В комнате дрожит смех, раскатистый, веселый.
— А не боитесь вы ездить одна? А?
— Чего же бояться?
— Н-но… Все-таки… Нда-а. Пойдемте-ка чай пить.
Он подымается, ловко щелкает каблуками и пропускает ее вперед. Она идет, как сомнамбула, среди мертвого холодного тумана… «Ручка земле предалась… земле, земле предалась… почернела… рассыпалась…» Ночь и усталые печальные глаза… А на губах улыбка, в глазах звезды, и на щеках играет румянец…
— Я вам должен откровенно сказать: в метеорологии смыслю столько же, сколько сазан в Библии… Хе-хе-хе!..
— Но позвольте, у вас же метеорологическая станция, и вы заведуете ею.
— Вот то-то, что не заведую, а заведует тут политический каторжанин… вечный.
Она смотрит на него широко раскрытыми глазами, как будто слово «вечный» слышит впервые и впервые понимает весь ужас его.

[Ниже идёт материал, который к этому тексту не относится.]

(** The [recv_from] match, after a datagram: [None] is a panic. *)
Definition on_datagram (p : Params) (iface_ip : Ipv4Addr) (st : LoopState)
    (datagram : list Z) (now : Z) : option (list Act * LoopState) :=
  a ← parse_advertisement (take 512 datagram) (p_vrid p);
  match a with
  | None => Some ([], st)
  | Some a =>
      if bool_decide (adv_src a = iface_ip) then Some ([], st) else
      let '(vr', r) := on_advertisement (adv_priority a) (adv_src a) iface_ip
                         (adv_interval_centis a) (vr st) in
      Some match r with
      | Ignore => ([], {| vr := vr'; next_advert := next_advert st;
                          master_down_deadline := master_down_deadline st |})
      | ResetTimer c => ([], {| vr := vr'; next_advert := next_advert st;
                                master_down_deadline := now + centis c |})
      | AdvertiseNow => ([], {| vr := vr'; next_advert := now;
                                master_down_deadline := master_down_deadline st |})
      | Demoted c => ([Release], {| vr := vr'; next_advert := next_advert st;
                                    master_down_deadline := now + centis c |})
      end
  end.

(** The [recv_from] match, after a timeout. *)
Definition on_timeout (p : Params) (iface_ip : Ipv4Addr) (st : LoopState)
    (now : Z) (healthy : bool) : list Act * LoopState :=
  match state (vr st) with
  | Master =>
      if next_advert st <=? now then
        ([send p iface_ip (p_priority p)],
         {| vr := vr st;
            next_advert := now + centis (interval_centis p);
            master_down_deadline := master_down_deadline st |})
      else ([], st)
  | Backup =>
      if master_down_deadline st <=? now then
        let '(vr', taken) := on_master_down_timeout healthy (vr st) in
        if taken then
          ([Claim], {| vr := vr'; next_advert := now;
                       master_down_deadline := master_down_deadline st |})
        else
          ([], {| vr := vr'; next_advert := next_advert st;
                  master_down_deadline := now + centis (master_down_interval_centis vr') |})
      else ([], st)
  | Initialize => ([], st)
  end.

(** One pass of the loop. *)
Definition turn (p : Params) (iface_ip : Ipv4Addr) (st : LoopState) (t : Turn)
    : list Act * Outcome :=
  if stop t then
    (if bool_decide (state (vr st) = Master) then [send p iface_ip 0; Release] else [], Stopped)
  else
  let '(vr1, resign) := on_health (healthy t) (vr st) in
  let acts1 := if resign then [send p iface_ip 0; Release] else [] in
  let st1 := {| vr := vr1; next_advert := next_advert st;
                master_down_deadline :=
                  if resign then now_resign t + centis (master_down_interval_centis vr1)
                  else master_down_deadline st |} in
  let wake := if bool_decide (state vr1 = Master) then next_advert st1
              else master_down_deadline st1 in
  let acts2 := acts1 ++ [SetState (state vr1); Wait (read_timeout wake (now_wake t))] in
  if negb (timeout_set t) then (acts1 ++ [SetState (state vr1)], Failed) else
  match recv t with
  | Received datagram =>
      match on_datagram p iface_ip st1 datagram (now_recv t) with
      | None => (acts2, Panicked)
      | Some (acts3, st2) => (acts2 ++ acts3, Running st2)
      end
  | TimedOut =>
      let '(acts3, st2) := on_timeout p iface_ip st1 (now_recv t) (healthy_down t) in
      (acts2 ++ acts3, Running st2)
  | RecvError => (acts2, Failed)
  end.

Fixpoint turns (p : Params) (iface_ip : Ipv4Addr) (st : LoopState) (ts : list Turn)
    : list Act * Outcome :=
  match ts with
  | [] => ([], Running st)
  | t :: ts =>
      match turn p iface_ip st t with
      | (acts, Running st') =>
          let '(acts', o) := turns p iface_ip st' ts in (acts ++ acts', o)
      | r => r
      end
  end.

(** What [run_loop] reads before its loop. *)
Record Setup := {
  interface_ipv4 : option Ipv4Addr;  (* [interface_ipv4(iface)], [None] its error *)
  sockets_ready : bool;              (* the socket, its options, the group join *)
  healthy_at_start : bool;
  now_next : Z;
  now_down : Z }.

Definition loop_start (p : Params) (s : Setup) : list Act * LoopState :=
  let '(vr0, st) := start (healthy_at_start s)
                      (new (p_vrid p) (p_priority p) (p_preempt p) (p_advert_interval_secs p)) in
  (SetState st :: (if bool_decide (st = Master) then [Claim] else []),
   {| vr := vr0; next_advert := now_next s;
      master_down_deadline := now_down s + centis (master_down_interval_centis vr0) |}).

Definition run_loop (p : Params) (s : Setup) (ts : list Turn) : list Act * Outcome :=
  match interface_ipv4 s with
  | None => ([], Failed)
  | Some iface_ip =>
      if negb (sockets_ready s) then ([], Failed) else
      let '(acts, st) := loop_start p s in
      let '(acts', o) := turns p iface_ip st ts in
      (acts ++ acts', o)
  end.

(** [run]: the state byte is reset when [run_loop] returns. *)
Definition run (p : Params) (s : Setup) (ts : list Turn) : list Act * Outcome :=
  match run_loop p s ts with
  | (acts, Stopped) => (acts ++ [SetState Initialize], Stopped)
  | (acts, Failed) => (acts ++ [SetState Initialize], Failed)
  | r => r
  end.

(** The [Handle] shared with the registry: the flag and the state byte. *)
Record Handle := { h_stop : bool; h_state : Z }.

Definition Handle_default : Handle := {| h_stop := false; h_state := 0 |}.
Definition handle_stop (h : Handle) : Handle := {| h_stop := true; h_state := h_state h |}.
Definition handle_set (s : State) (h : Handle) : Handle := {| h_stop := h_stop h; h_state := state_byte s |}.

(** The handle after [acts]. *)
Definition shown (acts : list Act) (h : Handle) : Handle :=
  foldl (fun h a => match a with SetState s => handle_set s h | _ => h end) h acts.

(** Whether the VIP is on the interface after [acts]. *)
Fixpoint held (h : bool) (acts : list Act) : bool :=
  match acts with
  | [] => h
  | Claim :: acts => held true acts
  | Release :: acts => held false acts
  | _ :: acts => held h acts
  end.

(** The state last shown. *)
Definition last_state (acts : list Act) : option State :=
  foldl (fun s a => match a with SetState s => Some s | _ => s end) None acts.

(** The controller is called alternately: never a claim of a VIP that is held,
    never a release of one that is not. *)
Fixpoint alternating (h : bool) (acts : list Act) : bool :=
  match acts with
  | [] => true
  | Claim :: acts => negb h && alternating true acts
  | Release :: acts => h && alternating false acts
  | _ :: acts => alternating h acts
  end.


(** A datagram the kernel delivers from a peer that is, for this router, no
    reason to wait: not an advertisement of its virtual router, its own, or a
    lower-priority Master's. *)
Definition outranked (p : Params) (iface_ip : Ipv4Addr) (datagram : list Z) : bool :=
  match parse_advertisement (take 512 datagram) (p_vrid p) with
  | Some (Some a) => bool_decide (adv_src a = iface_ip)
                     || (0 <? adv_priority a) && (adv_priority a <? p_priority p)
  | Some None => true
  | None => false
  end.

(** A turn in which the loop runs on and nothing holds the takeover back, the
    deadline not reached. *)
Definition waiting_turn (p : Params) (iface_ip : Ipv4Addr) (deadline : Z) (t : Turn) : bool :=
  negb (stop t) && timeout_set t &&
  match recv t with
  | Received d => outranked p iface_ip d
  | TimedOut => now_recv t <? deadline
  | RecvError => false
  end.

(** A turn in which a healthy node receives something that is not an
    advertisement of its virtual router (another router's, for example). *)
Definition busy_turn (p : Params) (t : Turn) : bool :=
  negb (stop t) && healthy t && timeout_set t &&
  match recv t with
  | Received d =>
      match parse_advertisement (take 512 d) (p_vrid p) with Some None => true | _ => false end
  | _ => false
  end.

(** A turn in which nothing arrives before the read times out at [now]. *)
Definition quiet (now : Z) (h : bool) : Turn :=
  {| stop := false; healthy := h; now_resign := now; now_wake := now; timeout_set := true;
     recv := TimedOut; now_recv := now; healthy_down := h |}.

(** A turn that delivers a datagram at [now], every backend healthy. *)
Definition delivers (d : list Z) (now : Z) : Turn :=
  {| stop := false; healthy := true; now_resign := now; now_wake := now; timeout_set := true;
     recv := Received d; now_recv := now; healthy_down := true |}.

— Два раза в день, утром и вечером, под конвоем его водят в будку тут в десяти шагах. Так вечно и будет ходить, десять, двадцать лет…
Десять, двадцать, тридцать лет — ночь, поникшая голова, усталые глаза, фонарь…
Ей трудно дышать, но по-прежнему улыбка на губах и играет румянец.
— Его превосходительство господин губернатор также в том ученом обществе?
— Как же. Подпись его вы же видели. Он — почетный член.
— А не знавали ли вы чиновника особых поручений при губернаторе, Арсеньева?
— Да, знакома… На вечерах танцевали вместе… Отлично танцует.
— Он, изволите ли видеть, сватался за племянницу моей свояченицы… С положением человек…
Они степенно и мирно беседуют об общих знакомых, о фаворитах губернаторши, и надо пить чай с печеньями, которые тут — роскошь, и нельзя сказать, нельзя напомнить о том, что наполняет все существо. Надо предоставить события естественному течению.
— Вы когда же думаете обратно?
— Сегодня же думаю… От вас зависит, как дадите нужные сведения. Я еще хотела спросить, не делаются ли у вас геологические изыскания при прохождении рудников…
— Но я, ей-богу же, ничего не понимаю… — взмолился полковник, подымая плечи. — Да вот я сейчас прикажу привести арестанта, заведующего… Эй, кто там?
Он похлопал в ладоши. Вошел надзиратель.
— Распорядитесь, чтоб привели номер тринадцатый… да с усиленным конвоем, — кинул он вдогонку.
Комната, окна, стены, самовар, стол куда-то далеко отодвинулись, сделались маленькими и неясными; о чем-то говорили, и голоса ее и его доносились издалека, слабые и тонкие. Надо было крепко сидеть и делать целесообразные движения, и нужно было продолжать говорить и впопад отвечать, и это странное состояние отделенности, отодвинутости от вещей, от реальной обстановки тянулось медленно и страшно.